WHAT THE EXERCISE ASKS: Find how many lines of the records below contain the word "Prop" and write that number by itself.

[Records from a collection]
────────

(* ===== verification/KvSlot.v ===== *)
(** * The search for a slot

    [llama_kv_cache_find_slot] finds free cells in a row if and only if there are
    any, from every head, and does not loop forever. *)
From S2P Require Import Prelude KvCache KvLemmas.

Section search.
Context (cells : list llama_kv_cell) (n : nat).
Local Abbreviation size := (length cells).
Context (Hsize : Z.of_nat size < 2 ^ 30) (Hn : (n ≤ size)%nat).

(** [n] cells without a position from [s] on. *)
Definition free_run (s : nat) : Prop :=
  (s + n ≤ size)%nat ∧ ∀ i c, (s ≤ i < s + n)%nat → cells !! i = Some c → c_pos c < 0.

Definition no_run (a b : nat) : Prop := ∀ s, (a ≤ s < b)%nat → ¬ free_run s.

Lemma first_taken_spec h : (h + n ≤ size)%nat →
  (first_taken (drop h cells) n = Ok None ∧ free_run h) ∨
  ∃ i, first_taken (drop h cells) n = Ok (Some i) ∧ (i < n)%nat ∧ no_run h (h + i + 1).
Proof using Hn.
  intros Hh. unfold no_run, free_run.
  assert (∀ m a, (a + m ≤ length cells)%nat →
    (first_taken (drop a cells) m = Ok None ∧ ∀ i c, (a ≤ i < a + m)%nat → cells !! i = Some c → c_pos c < 0) ∨
    ∃ i c, first_taken (drop a cells) m = Ok (Some i) ∧ (i < m)%nat ∧ cells !! (a + i)%nat = Some c ∧ 0 ≤ c_pos c) as Hft.
  { induction m as [|m IH]; intros a Ha; [left; split; [by destruct (drop a cells)|lia]|].
    destruct (lookup_lt_is_Some_2 cells a) as [c Hc]; [lia|]. rewrite (drop_S _ _ _ Hc). cbn [first_taken].
    bdec (0 ≤ c_pos c) as Hp; [right; exists 0%nat, c; rewrite Nat.add_0_r; split_and!; (done || lia)|].
    destruct (IH (S a)) as [[-> Hf]|(i & c' & -> & ? & Hl & ?)]; [lia|left|right]; cbn.
    - split; [done|]. intros i c' Hi Hl. destruct (decide (i = a)) as [->|]; [simplify_eq; lia|].
      apply (Hf i); [lia|done].
    - exists (S i), c'. rewrite Nat.add_succ_r. split_and!; (done || lia). }
  destruct (Hft n h Hh) as [[-> Hf]|(i & c & -> & Hi & Hl & Hp)]; [left; by split_and!|right].
  exists i. split_and!; [done..|]. intros s Hs [_ Hfr]. specialize (Hfr (h + i)%nat c). specialize (Hfr ltac:(lia) Hl). lia.
Qed.

(** What the search returns. *)
Definition search_result (r : res (bool * Z)) : Prop :=
  ∃ found hd, r = Ok (found, Z.of_nat hd) ∧ (hd ≤ size)%nat ∧
    if found : bool then free_run hd else ∀ s, ¬ free_run s.

(** One step of the loop at a head where the slot fits. *)
Lemma slot_search_step fuel h t : (h + n ≤ size)%nat → 0 ≤ t < 2 ^ 31 →
  (free_run h ∧ slot_search (S fuel) (Z.of_nat size) cells n (Z.of_nat h) t = Ok (true, Z.of_nat h)) ∨
  ∃ i, (i < n)%nat ∧ no_run h (h + i + 1) ∧
    slot_search (S fuel) (Z.of_nat size) cells n (Z.of_nat h) t =
      if bool_decide (Z.of_nat size ≤ t + Z.of_nat i + 1) then Ok (false, Z.of_nat (h + i + 1))
      else slot_search fuel (Z.of_nat size) cells n (Z.of_nat (h + i + 1)) (t + Z.of_nat i + 1).
Proof using Hsize Hn.
  intros Hh Ht. cbn [slot_search]. rewrite u32_small by lia.
  rewrite bool_decide_false by lia. rewrite Nat2Z.id.
  destruct (first_taken_spec h Hh) as [[-> Hf]|(i & -> & Hi & Hr)]; [by left|right; exists i].
  split_and!; [done..|]. cbn. rewrite !u32_small by lia.
  by replace (Z.of_nat h + (Z.of_nat i + 1)) with (Z.of_nat (h + i + 1)) by lia;
    replace (t + (Z.of_nat i + 1)) with (t + Z.of_nat i + 1) by lia.
Qed.

Lemma slot_search_wrap fuel h t : (size < h + n)%nat → (h ≤ size)%nat → 0 ≤ t < 2 ^ 31 →
  slot_search (S fuel) (Z.of_nat size) cells n (Z.of_nat h) t =
  slot_search fuel (Z.of_nat size) cells n 0 (t + (Z.of_nat size - Z.of_nat h)).
Proof using Hsize Hn.
  intros Hh Hs Ht. cbn [slot_search]. rewrite u32_small by lia. rewrite bool_decide_true by lia.
  by rewrite u32_small by lia.
Qed.

Lemma no_run_app a b c : no_run a b → no_run b c → no_run a c.
Proof using Hn. intros H1 H2 s Hs. destruct (decide (s < b)%nat); [apply H1|apply H2]; lia. Qed.
Lemma no_run_end h b : (size < h + n)%nat → no_run h b.
Proof using Hn. intros Hh s Hs [? _]. lia. Qed.

(** Everything was tested: the search fails at the next step. *)
Lemma slot_search_last fuel t : no_run 0 (S size) → Z.of_nat size ≤ t < 2 ^ 31 → (1 ≤ fuel)%nat →
  search_result (slot_search fuel (Z.of_nat size) cells n 0 t).
Proof using Hsize Hn.
  intros Hno Ht Hf. destruct fuel as [|fuel]; [lia|].
  destruct (slot_search_step fuel 0 t) as [[Hr _]|(i & Hi & _ & Heq)]; [lia..| |].
  { destruct (Hno 0%nat); [lia|done]. }
  change 0 with (Z.of_nat 0). rewrite Heq, bool_decide_true by lia.
  exists false, (0 + i + 1)%nat. split_and!; [done|lia|]. intros s Hr. apply (Hno s); [|done]. destruct Hr. lia.
Qed.

(** The second lap, from 0 up to the first head. *)
Lemma slot_search_second fuel h0 h t :
  (h < h0 ≤ size)%nat → t = Z.of_nat (size - h0 + h) → no_run h0 (S size) → no_run 0 h →
  (h0 - h + 2 ≤ fuel)%nat → search_result (slot_search fuel (Z.of_nat size) cells n (Z.of_nat h) t).
Proof using Hsize Hn.
  induction fuel as [|fuel IH] in h, t |- *; intros Hh -> Hend Hno Hf; [lia|].
  destruct (decide (h + n ≤ size)%nat) as [Hfit|Hwrap].
  - destruct (slot_search_step fuel h (Z.of_nat (size - h0 + h))) as [[Hr Heq]|(i & Hi & Hr & Heq)];
      [lia..|rewrite Heq|rewrite Heq].
    + exists true, h. split_and!; [done|lia|done].
    + pose proof (no_run_app _ _ _ Hno Hr) as Hno'. case_bool_decide as Hd.
      * exists false, (h + i + 1)%nat. split_and!; [done|lia|]. intros s Hs.
        apply (no_run_app 0 (h + i + 1) (S size) Hno') with s; [|destruct Hs; lia|done].
        intros s' Hs'. apply Hend. lia.
      * apply IH; try (done || lia).
  - rewrite slot_search_wrap by lia. apply slot_search_last; [|lia..].
    apply (no_run_app 0 h); [done|]. apply no_run_end. lia.
Qed.

(** The first lap, from the head to the end. *)
Lemma slot_search_first fuel h0 h t :
  (h0 ≤ h ≤ size)%nat → t = Z.of_nat (h - h0) → no_run h0 h →
  (size - h + h0 + 4 ≤ fuel)%nat → search_result (slot_search fuel (Z.of_nat size) cells n (Z.of_nat h) t).
Proof using Hsize Hn.
  induction fuel as [|fuel IH] in h, t |- *; intros Hh -> Hno Hf; [lia|].
  destruct (decide (h + n ≤ size)%nat) as [Hfit|Hwrap].
  - destruct (slot_search_step fuel h (Z.of_nat (h - h0))) as [[Hr Heq]|(i & Hi & Hr & Heq)];
      [lia..|rewrite Heq|rewrite Heq].
    + exists true, h. split_and!; [done|lia|done].
    + pose proof (no_run_app _ _ _ Hno Hr) as Hno'. case_bool_decide as Hd.
      * exists false, (h + i + 1)%nat. split_and!; [done|lia|]. intros s Hs. assert (h0 = 0)%nat as -> by lia.
        destruct (decide (s < h + i + 1)%nat); [apply (Hno' s); [lia|done]|]. destruct Hs. lia.
      * apply IH; try (done || lia).
  - rewrite slot_search_wrap by lia.
    assert (no_run h0 (S size)) as Hend by (apply (no_run_app h0 h); [done|apply no_run_end; lia]).
    destruct (decide (h0 = 0)%nat) as [->|]; [apply slot_search_last; [done|lia..]|].
    apply (slot_search_second fuel h0 0); [lia..|done| |lia]. intros s ?. lia.
Qed.

Lemma slot_search_spec h : 0 ≤ h ≤ Z.of_nat size →
  search_result (slot_search (Z.to_nat (2 * Z.of_nat size + 4)) (Z.of_nat size) cells n h 0).
Proof using Hsize Hn.
  intros Hh. rewrite <- (Z2Nat.id h) by lia.
  apply (slot_search_first _ (Z.to_nat h)); [lia..| |lia]. intros s ?. lia.
Qed.
End search.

────────

YOUR SOLUTION: 3